▶ [EXERCISE DIRECTIONS]:
Reproduce the full listing without a single change.

▶ [LISTED ENTRIES]:
(** C5, as stated, fails: on the trie for a, ab and abc the input abc is
    accepted by [ee_match], and the first match, a, does not have the length
    of the input. *)
Lemma ee_match_accepts_on_third_match :
  ~ (forall instance_data input,
        snd (ee_match_operator_execute (tx_fresh 0) (bytestr input) None instance_data)
        = 1%Z ->
        option_map (@length byte)
          (head (ia_eudoxus_matches (eudoxus instance_data)
                   (start_node (eudoxus instance_data)) input))
        = Some (length input)).
Proof.
  intros H. specialize (H op_abc (list_byte_of_string "abc")).
  vm_compute in H. specialize (H eq_refl). discriminate H.
Qed.

Example ee_match_abc :
  ia_eudoxus_matches trie_abc 0 (list_byte_of_string "abc")
  = [list_byte_of_string "a"; list_byte_of_string "ab"; list_byte_of_string "abc"]
  /\ ee_match_operator_execute (tx_fresh 0) (bytestr (list_byte_of_string "abc")) None op_abc
     = (IB_OK, tx_fresh 0, 1%Z)
  /\ ee_match_operator_execute (tx_fresh 0) (bytestr (list_byte_of_string "ab")) None op_abc
     = (IB_OK, tx_fresh 0, 0%Z).
Proof. repeat split; vm_compute; reflexivity. Qed.
(** X7: from construction on, a SIGINT or SIGTERM cancels the execution
    context: the root context is not done when [New] returns; the context
    the hook hands to a command that inherits it descends from it when the
    modifiers derive their results from their arguments; and once a signal
    has been delivered and the watcher has run, every context that descends
    from the root context is done.  The watcher has then returned, while
    the subscription stays until teardown. *)
Theorem signal_cancels_execution_context options w0 cr w1 (b : bool) :
  New options w0 = (Some cr, None, w1) ->
  allocated (rt w0) ->
  let id := Signal.s_cancel (bridge (rt w0)) in
  let after := Runtime.wake (length (Runtime.watchers (rt w0))) b
                            (Runtime.deliver (rt w1)) in
  Runtime.done (rt w1) (signalCtx (rt w0)) = false
  /\ (forall out n,
         Forall extends (Modifiers options) ->
         In id (GoContext.cancels (hook_ctx options (signalCtx (rt w0)) out n)))
  /\ (forall ctx, In id (GoContext.cancels ctx) -> Runtime.done after ctx = true)
  /\ Runtime.handlers after = Runtime.handlers (rt w1)
  /\ Runtime.watchers after = Runtime.watchers (rt w0).
Proof.
  intros N W. destruct (New_installed _ _ _ _ N W) as [_ R].
  pose proof (allocated_fresh (rt w0) 0 W) as (_ & _ & C & _).
  rewrite Nat.add_0_r in C.
  cbn zeta. rewrite R. clear R N.
  set (r0 := rt w0) in *.
  assert (D0 : forall bf,
             Runtime.done
               (Runtime.mk (S (S (Runtime.fresh r0)))
                  (Runtime.add (S (Runtime.fresh r0)) (Runtime.handlers r0)) bf
                  (Runtime.watchers r0 ++ [bridge_watcher r0])
                  (Runtime.cancelled r0) (Runtime.closed r0))
               (signalCtx r0) = false).
  { intro bf. unfold Runtime.done. cbn. unfold Runtime.mem in C. now rewrite C. }
  split; [apply D0|]. split.
  - intros out n F. unfold hook_ctx. apply (fold_extends _ F). left. reflexivity.
  - unfold Runtime.wake, Runtime.deliver.
    cbn [Runtime.watchers Runtime.buffered Runtime.handlers Runtime.fresh
         Runtime.cancelled Runtime.closed].
    rewrite nth_error_last.
    cbn [bridge_watcher Runtime.w_chan Runtime.w_ctx].
    rewrite mem_deliver, RuntimeFacts.mem_add, orb_true_r.
    change (GoContext.cancelCtx GoContext.Background (Runtime.fresh r0))
      with (signalCtx r0).
    rewrite D0. cbn [negb andb orb]. rewrite orb_true_r.
    unfold Runtime.take_signal, Runtime.leave, Runtime.cancel.
    cbn [Runtime.watchers Runtime.buffered Runtime.handlers Runtime.fresh
         Runtime.cancelled Runtime.closed Runtime.w_stop Runtime.w_done
         Runtime.w_cancel Runtime.w_chan].
    rewrite drop_nth_last. split; [|split; reflexivity].
    intros ctx I. apply (done_In _ ctx (Runtime.fresh r0) I).
    cbn [Runtime.cancelled]. apply RuntimeFacts.mem_add.
Qed.

(** X8: teardown ends the bridge: whatever the caller's procedures do, after
    [Cleanup] every context that descends from the root context is done and
    the process holds exactly the subscriptions it held before [New]; and
    once the watcher has been scheduled, the goroutines are those from
    before [New] too. *)
Theorem Cleanup_ends_bridge options w0 cr w1 (b : bool) :
  New options w0 = (Some cr, None, w1) ->
  allocated (rt w0) ->
  let torn := rt (state_of (Cleanup cr w1)) in
  let settled := Runtime.wake (length (Runtime.watchers (rt w0))) b torn in
  (forall ctx, In (Signal.s_cancel (bridge (rt w0))) (GoContext.cancels ctx) ->
               Runtime.done torn ctx = true)
  /\ Runtime.handlers torn = Runtime.handlers (rt w0)
  /\ Runtime.handlers settled = Runtime.handlers (rt w0)
  /\ Runtime.watchers settled = Runtime.watchers (rt w0).
Proof.
  intros N W. destruct (New_installed _ _ _ _ N W) as [B R].
  pose proof (allocated_fresh (rt w0) 1 W) as (H & Bf & _ & _).
  rewrite Nat.add_1_r in H, Bf.
  cbn zeta. rewrite (Cleanup_runtime _ _ _ w1 B), R. clear R N B.
  set (r0 := rt w0) in *.
  unfold Signal.stop, Runtime.Stop, Runtime.cancel. rewrite bridge_eq.
  cbn [Signal.s_chan Signal.s_cancel Runtime.watchers Runtime.buffered
       Runtime.handlers Runtime.fresh Runtime.cancelled Runtime.closed].
  rewrite (remove_add_fresh _ _ H).
  split; [|split; [reflexivity|]].
  - intros ctx I. apply (done_In _ ctx (Runtime.fresh r0) I).
    cbn [Runtime.cancelled]. apply RuntimeFacts.mem_add.
  - unfold Runtime.wake.
    cbn [Runtime.watchers Runtime.buffered Runtime.handlers Runtime.fresh
         Runtime.cancelled Runtime.closed].
    rewrite nth_error_last.
    cbn [bridge_watcher Runtime.w_chan Runtime.w_ctx].
    rewrite Bf. cbn [andb].
    assert (D : Runtime.done
                  (Runtime.mk (S (S (Runtime.fresh r0))) (Runtime.handlers r0)
                     (Runtime.buffered r0)
                     (Runtime.watchers r0 ++ [bridge_watcher r0])
                     (Runtime.add (Runtime.fresh r0) (Runtime.cancelled r0))
                     (Runtime.closed r0))
                  (GoContext.cancelCtx GoContext.Background (Runtime.fresh r0)) = true).
    { apply (done_In _ _ (Runtime.fresh r0)); [left; reflexivity|].
      apply RuntimeFacts.mem_add. }
    fold (bridge_watcher r0). rewrite D.
    unfold Runtime.leave.
    cbn [Runtime.watchers Runtime.buffered Runtime.handlers Runtime.fresh
         Runtime.cancelled Runtime.closed Runtime.w_stop Runtime.w_done bridge_watcher].
    rewrite drop_nth_last. split; reflexivity.
Qed.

▶ [EXPECTED ANSWER]:
(** C5, as stated, fails: on the trie for a, ab and abc the input abc is
    accepted by [ee_match], and the first match, a, does not have the length
    of the input. *)
Lemma ee_match_accepts_on_third_match :
  ~ (forall instance_data input,
        snd (ee_match_operator_execute (tx_fresh 0) (bytestr input) None instance_data)
        = 1%Z ->
        option_map (@length byte)
          (head (ia_eudoxus_matches (eudoxus instance_data)
                   (start_node (eudoxus instance_data)) input))
        = Some (length input)).
Proof.
  intros H. specialize (H op_abc (list_byte_of_string "abc")).
  vm_compute in H. specialize (H eq_refl). discriminate H.
Qed.

Example ee_match_abc :
  ia_eudoxus_matches trie_abc 0 (list_byte_of_string "abc")
  = [list_byte_of_string "a"; list_byte_of_string "ab"; list_byte_of_string "abc"]
  /\ ee_match_operator_execute (tx_fresh 0) (bytestr (list_byte_of_string "abc")) None op_abc
     = (IB_OK, tx_fresh 0, 1%Z)
  /\ ee_match_operator_execute (tx_fresh 0) (bytestr (list_byte_of_string "ab")) None op_abc
     = (IB_OK, tx_fresh 0, 0%Z).
Proof. repeat split; vm_compute; reflexivity. Qed.
(** X7: from construction on, a SIGINT or SIGTERM cancels the execution
    context: the root context is not done when [New] returns; the context
    the hook hands to a command that inherits it descends from it when the
    modifiers derive their results from their arguments; and once a signal
    has been delivered and the watcher has run, every context that descends
    from the root context is done.  The watcher has then returned, while
    the subscription stays until teardown. *)
Theorem signal_cancels_execution_context options w0 cr w1 (b : bool) :
  New options w0 = (Some cr, None, w1) ->
  allocated (rt w0) ->
  let id := Signal.s_cancel (bridge (rt w0)) in
  let after := Runtime.wake (length (Runtime.watchers (rt w0))) b
                            (Runtime.deliver (rt w1)) in
  Runtime.done (rt w1) (signalCtx (rt w0)) = false
  /\ (forall out n,
         Forall extends (Modifiers options) ->
         In id (GoContext.cancels (hook_ctx options (signalCtx (rt w0)) out n)))
  /\ (forall ctx, In id (GoContext.cancels ctx) -> Runtime.done after ctx = true)
  /\ Runtime.handlers after = Runtime.handlers (rt w1)
  /\ Runtime.watchers after = Runtime.watchers (rt w0).
Proof.
  intros N W. destruct (New_installed _ _ _ _ N W) as [_ R].
  pose proof (allocated_fresh (rt w0) 0 W) as (_ & _ & C & _).
  rewrite Nat.add_0_r in C.
  cbn zeta. rewrite R. clear R N.
  set (r0 := rt w0) in *.
  assert (D0 : forall bf,
             Runtime.done
               (Runtime.mk (S (S (Runtime.fresh r0)))
                  (Runtime.add (S (Runtime.fresh r0)) (Runtime.handlers r0)) bf
                  (Runtime.watchers r0 ++ [bridge_watcher r0])
                  (Runtime.cancelled r0) (Runtime.closed r0))
               (signalCtx r0) = false).
  { intro bf. unfold Runtime.done. cbn. unfold Runtime.mem in C. now rewrite C. }
  split; [apply D0|]. split.
  - intros out n F. unfold hook_ctx. apply (fold_extends _ F). left. reflexivity.
  - unfold Runtime.wake, Runtime.deliver.
    cbn [Runtime.watchers Runtime.buffered Runtime.handlers Runtime.fresh
         Runtime.cancelled Runtime.closed].
    rewrite nth_error_last.
    cbn [bridge_watcher Runtime.w_chan Runtime.w_ctx].
    rewrite mem_deliver, RuntimeFacts.mem_add, orb_true_r.
    change (GoContext.cancelCtx GoContext.Background (Runtime.fresh r0))
      with (signalCtx r0).
    rewrite D0. cbn [negb andb orb]. rewrite orb_true_r.
    unfold Runtime.take_signal, Runtime.leave, Runtime.cancel.
    cbn [Runtime.watchers Runtime.buffered Runtime.handlers Runtime.fresh
         Runtime.cancelled Runtime.closed Runtime.w_stop Runtime.w_done
         Runtime.w_cancel Runtime.w_chan].
    rewrite drop_nth_last. split; [|split; reflexivity].
    intros ctx I. apply (done_In _ ctx (Runtime.fresh r0) I).
    cbn [Runtime.cancelled]. apply RuntimeFacts.mem_add.
Qed.

(** X8: teardown ends the bridge: whatever the caller's procedures do, after
    [Cleanup] every context that descends from the root context is done and
    the process holds exactly the subscriptions it held before [New]; and
    once the watcher has been scheduled, the goroutines are those from
    before [New] too. *)
Theorem Cleanup_ends_bridge options w0 cr w1 (b : bool) :
  New options w0 = (Some cr, None, w1) ->
  allocated (rt w0) ->
  let torn := rt (state_of (Cleanup cr w1)) in
  let settled := Runtime.wake (length (Runtime.watchers (rt w0))) b torn in
  (forall ctx, In (Signal.s_cancel (bridge (rt w0))) (GoContext.cancels ctx) ->
               Runtime.done torn ctx = true)
  /\ Runtime.handlers torn = Runtime.handlers (rt w0)
  /\ Runtime.handlers settled = Runtime.handlers (rt w0)
  /\ Runtime.watchers settled = Runtime.watchers (rt w0).
Proof.
  intros N W. destruct (New_installed _ _ _ _ N W) as [B R].
  pose proof (allocated_fresh (rt w0) 1 W) as (H & Bf & _ & _).
  rewrite Nat.add_1_r in H, Bf.
  cbn zeta. rewrite (Cleanup_runtime _ _ _ w1 B), R. clear R N B.
  set (r0 := rt w0) in *.
  unfold Signal.stop, Runtime.Stop, Runtime.cancel. rewrite bridge_eq.
  cbn [Signal.s_chan Signal.s_cancel Runtime.watchers Runtime.buffered
       Runtime.handlers Runtime.fresh Runtime.cancelled Runtime.closed].
  rewrite (remove_add_fresh _ _ H).
  split; [|split; [reflexivity|]].
  - intros ctx I. apply (done_In _ ctx (Runtime.fresh r0) I).
    cbn [Runtime.cancelled]. apply RuntimeFacts.mem_add.
  - unfold Runtime.wake.
    cbn [Runtime.watchers Runtime.buffered Runtime.handlers Runtime.fresh
         Runtime.cancelled Runtime.closed].
    rewrite nth_error_last.
    cbn [bridge_watcher Runtime.w_chan Runtime.w_ctx].
    rewrite Bf. cbn [andb].
    assert (D : Runtime.done
                  (Runtime.mk (S (S (Runtime.fresh r0))) (Runtime.handlers r0)
                     (Runtime.buffered r0)
                     (Runtime.watchers r0 ++ [bridge_watcher r0])
                     (Runtime.add (Runtime.fresh r0) (Runtime.cancelled r0))
                     (Runtime.closed r0))
                  (GoContext.cancelCtx GoContext.Background (Runtime.fresh r0)) = true).
    { apply (done_In _ _ (Runtime.fresh r0)); [left; reflexivity|].
      apply RuntimeFacts.mem_add. }
    fold (bridge_watcher r0). rewrite D.
    unfold Runtime.leave.
    cbn [Runtime.watchers Runtime.buffered Runtime.handlers Runtime.fresh
         Runtime.cancelled Runtime.closed Runtime.w_stop Runtime.w_done bridge_watcher].
    rewrite drop_nth_last. split; reflexivity.
Qed.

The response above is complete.